Mikel Rueda ofrece ciertos destellos de ternura tras el discutible puzzle en el que ha convertido su historia de amor/amistad entre dos jóvenes
Crítica de A Escondidas.
Resulta encomiable querer enfangarse en terrenos tan resbaladizos como la inmigración irregular, los centros de menores, la homosexualidad (supuesta) en una cultura tan esquiva como la musulmana, el mundo de droga o el despertar a tu auténtica sexualidad en un contexto masculino (o machista) que te subyuga. Lo es y Mikel Rueda lo hace en A Escondidas. Superficialmente, con cuatro apuntes, algunos de ellos obvios, pero se ensucia. Bien.
En A Escondidas nos encontramos ante una historia de amor/amistad entre un joven magrebí y un chico de Bilbao. Ambos iniciando su vida. Uno despertando su sexualidad desde el confort adolescente de la casa de los padres, el otro buscándose literalmente el pan y tratando de sobrevivir en una sociedad arisca ante los recién llegados. Historia de amor/amistad y utilizo siempre este binomio porque parece interesado Rueda en que no nos quede claro del todo si los dos tienen tendencias homosexuales. El chico de Bilbao está claro, el magrebí no tanto. Pero se quieren, de una forma o de otra. Como rescate, afirmación o despertar, los dos chicos se sienten atraídos. La opción del director de evitar lo explícito es respetable, como todas las decisiones que toma un creador, nos gusten o no. No sé si es falta de valentía o deseo de omitir pero cierta fisicidad se echa de menos.
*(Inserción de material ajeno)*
(** *** Tabs *)
Lemma t_put_column ch t : t_column (t_put ch t) = if columns <=? t_column t then 1 else t_column t + 1.
Proof. unfold t_put. cbn. by destruct (columns <=? t_column t). Qed.
Lemma t_put_line ch t : t_line t <= t_line (t_put ch t) <= t_line t + 1.
Proof. unfold t_put. cbn. destruct (columns <=? t_column t); cbn; lia. Qed.
Lemma tab_width_step c :
  4 <= columns → 0 <= c <= columns →
  let c' := if columns <=? c then 1 else c + 1 in
  if c' mod 4 =? 0 then tab_width c = 1%nat else tab_width c = S (tab_width c').
Proof.
  intros H4 Hc. cbv zeta. unfold tab_width.
  destruct (Z.leb_spec columns c).
  - change (1 mod 4 =? 0) with false. cbv iota. rewrite (proj2 (Z.leb_gt columns 1)) by lia.
    change (4 * (1 / 4) + 4) with 4. by rewrite (proj2 (Z.leb_le 4 columns)) by lia.
  - destruct (Z.eqb_spec ((c + 1) mod 4) 0); destruct (Z.leb_spec (4 * (c / 4) + 4) columns);
      destruct (Z.leb_spec columns (c + 1)); destruct (Z.leb_spec (4 * ((c + 1) / 4) + 4) columns);
      Z.to_euclidean_division_equations; lia.
Qed.
Lemma tab_width_bound c : 4 <= columns → 0 <= c <= columns → (tab_width c ≤ TAB_ROUNDS)%nat.
Proof.
  intros H4 Hc. unfold tab_width, TAB_ROUNDS. destruct (Z.leb_spec columns c); [lia|].
  destruct (Z.leb_spec (4 * (c / 4) + 4) columns); Z.to_euclidean_division_equations; lia.
Qed.

Lemma tab_loop_inv m0 n : ∀ s t,
  4 <= columns → console_inv m0 s t → (tab_width (t_column t) ≤ n)%nat →
  console_current_line s + Z.of_nat n < LINE_LIMIT →
  ∃ s', tab_loop n s = (Ok tt, s') ∧ console_inv m0 s' (Nat.iter (tab_width (t_column t)) (t_put 32) t) ∧
    (view_is_at_bottom s = true → view_is_at_bottom s' = true).
Proof.
  induction n as [|n IH]; intros s t H4 Hi Hw Hlt; pose proof (ok_column _ (ci_ok _ _ _ Hi)) as Hc;
    rewrite (kl_column _ _ (ci_keeps _ _ _ Hi)) in Hc; pose proof (tab_width_step (t_column t) H4 Hc) as Hstep;
    cbv zeta in Hstep; rewrite <-(t_put_column 32) in Hstep.
  { destruct (_ =? 0); lia. }
  cbn [tab_loop]. destruct (put_char_inv m0 s t 32 Hi ltac:(lia) ltac:(done)) as (s1 & E & Hi1 & Hb1).
  change (t_char 32 t) with (t_put 32 t) in Hi1. rewrite (bind_Ok _ _ _ _ _ E), bind_gets.
  rewrite (kl_column _ _ (ci_keeps _ _ _ Hi1)). destruct (_ =? 0).
  { exists s1. by rewrite Hstep. }
  rewrite Hstep in Hw |- *. rewrite Nat.iter_succ_r.
  destruct (IH s1 (t_put 32 t) H4 Hi1) as (s2 & E2 & Hi2 & Hb2); [lia| |].
  { rewrite (kl_line _ _ (ci_keeps _ _ _ Hi1)). pose proof (t_put_line 32 t).
    rewrite (kl_line _ _ (ci_keeps _ _ _ Hi)) in Hlt. lia. }
  exists s2. auto.
Qed.

Lemma putchar_inv m0 s t ch :
  console_inv m0 s t → 4 <= columns → console_current_line s + 8 < LINE_LIMIT →
  ∃ s', scdk_fb_text_putchar ch s = (Ok tt, s') ∧ console_inv m0 s' (t_char ch t) ∧
    (view_is_at_bottom s = true → view_is_at_bottom s' = true).
Proof.
  intros Hi H4 Hlt. pose proof (ci_ok _ _ _ Hi) as Hs. unfold scdk_fb_text_putchar.
  destruct (Z.eqb_spec ch 9) as [->|]; [|apply put_char_inv; [done|lia|done]].
  rewrite bind_gets, bind_guard by (by rewrite supported_ok). rewrite bind_modify, ensure_ok by done.
  apply tab_loop_inv; [done|done| |unfold TAB_ROUNDS; lia].
  apply tab_width_bound; [done|]. rewrite <-(kl_column _ _ (ci_keeps _ _ _ Hi)). apply Hs.
Qed.

Lemma t_char_line ch t : t_line (t_char ch t) <= t_line t + 7.
Proof.
  unfold t_char. repeat case_match; try (cbn; lia).
  - assert (∀ n, t_line (Nat.iter n (t_put 32) t) <= t_line t + Z.of_nat n) as Hn.
    { induction n as [|n IH]; [cbn; lia|]. rewrite Nat.iter_succ. pose proof (t_put_line 32 (Nat.iter n (t_put 32) t)). lia. }
    specialize (Hn (tab_width (t_column t))). enough (tab_width (t_column t) ≤ 7)%nat by lia.
    unfold tab_width. destruct (Z.leb_spec columns (t_column t)); [lia|].
    destruct (Z.leb_spec (4 * (t_column t / 4) + 4) columns); Z.to_euclidean_division_equations; lia.
  - unfold t_backspace. case_match; cbn; lia.
  - pose proof (t_put_line ch t). lia.
Qed.

(** A whole text. *)
Lemma put_chars_inv m0 buf n : ∀ i s t,
  console_inv m0 s t → 4 <= columns → (i + n ≤ length buf)%nat →
  console_current_line s + 8 * Z.of_nat n < LINE_LIMIT →
  ∃ s', put_chars buf i n s = (Ok tt, s') ∧ console_inv m0 s' (t_text (take n (drop i buf)) t) ∧
    (view_is_at_bottom s = true → view_is_at_bottom s' = true).
Proof.
  induction n as [|n IH]; intros i s t Hi H4 Hn Hlt; [by exists s|]. cbn [put_chars].
  destruct (lookup_lt_is_Some_2 buf i ltac:(lia)) as [ch Hch].
  rewrite (bind_Ok (lift (load8 buf i)) _ s ch s) by (unfold lift; by rewrite (load8_Ok _ _ _ Hch)).
  destruct (putchar_inv m0 s t ch Hi H4 ltac:(lia)) as (s1 & E & Hi1 & Hb1). rewrite (bind_Ok _ _ _ _ _ E).
  destruct (IH (S i) s1 (t_char ch t) Hi1 H4) as (s2 & E2 & Hi2 & Hb2); [lia| |].
  { rewrite (kl_line _ _ (ci_keeps _ _ _ Hi1)). pose proof (t_char_line ch t).
    rewrite (kl_line _ _ (ci_keeps _ _ _ Hi)) in Hlt. lia. }
  exists s2. split; [done|]. split; [|auto]. rewrite (drop_S _ _ _ Hch). exact Hi2.
Qed.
Ahora vamos a cómo narra la historia. Parece Rueda tener claro que su historia puede verse como «de manual»: amor/amistad gay en un contexto adverso con el peligro de que se acabe todo antes incluso de que empiece. Y decide, para evitar que A Escondidas sea otra película más, fraccionar la narración con un continuo ir y venir temporal, partiendo escenas y ofreciéndolas poco a poco, desordenadas, para configurar el puzzle final. La decisión es discutible, como mínimo.
Sí, la película tiene un punto de peculiaridad por esta actitud dramatúrgica pero esto comporta perder cosas. Entre ellas, la emoción. El amor/amistad cuando crece, emociona. Y aquí no crece. No nos deja el director. Parones y acelerones que no permiten apreciar bien cómo vive su homosexualidad escondida el joven vasco, cómo va a evolucionar su relación con su amigo íntimo, cómo y qué siente el chico marroquí ante su amigo/amante, qué hay en el interior de las casas de estos chicos que han escapado de su país: soledad, tristeza, desamparo, represión, dudas. ¿Qué hay? Lo vemos a destellos, no lo podemos paladear.
Y pese a ello, en los destellos vemos momentos de una ternura limpia, nueva. Comprobamos que Mikel Rueda tiene la sensibilidad necesaria para lograr la emoción: los ojos empañados del amigo del joven español, el abrazo en las vías del tren, la mirada en la ventana en clase. Cuando vemos estos instantes nos preguntamos por qué el director no nos ha dejado en A Escondidas disfrutar más de eso, de algo tan cenital como es la emoción, apostando por una narración convencional.
Hay ternura bajo el puzzle. Rueda tiene futuro aunque su cierta impostura, su deseo de no ser corriente, le haya amputado la emoción que es capaz extraer con su (en esta película) sensibilidad escondida.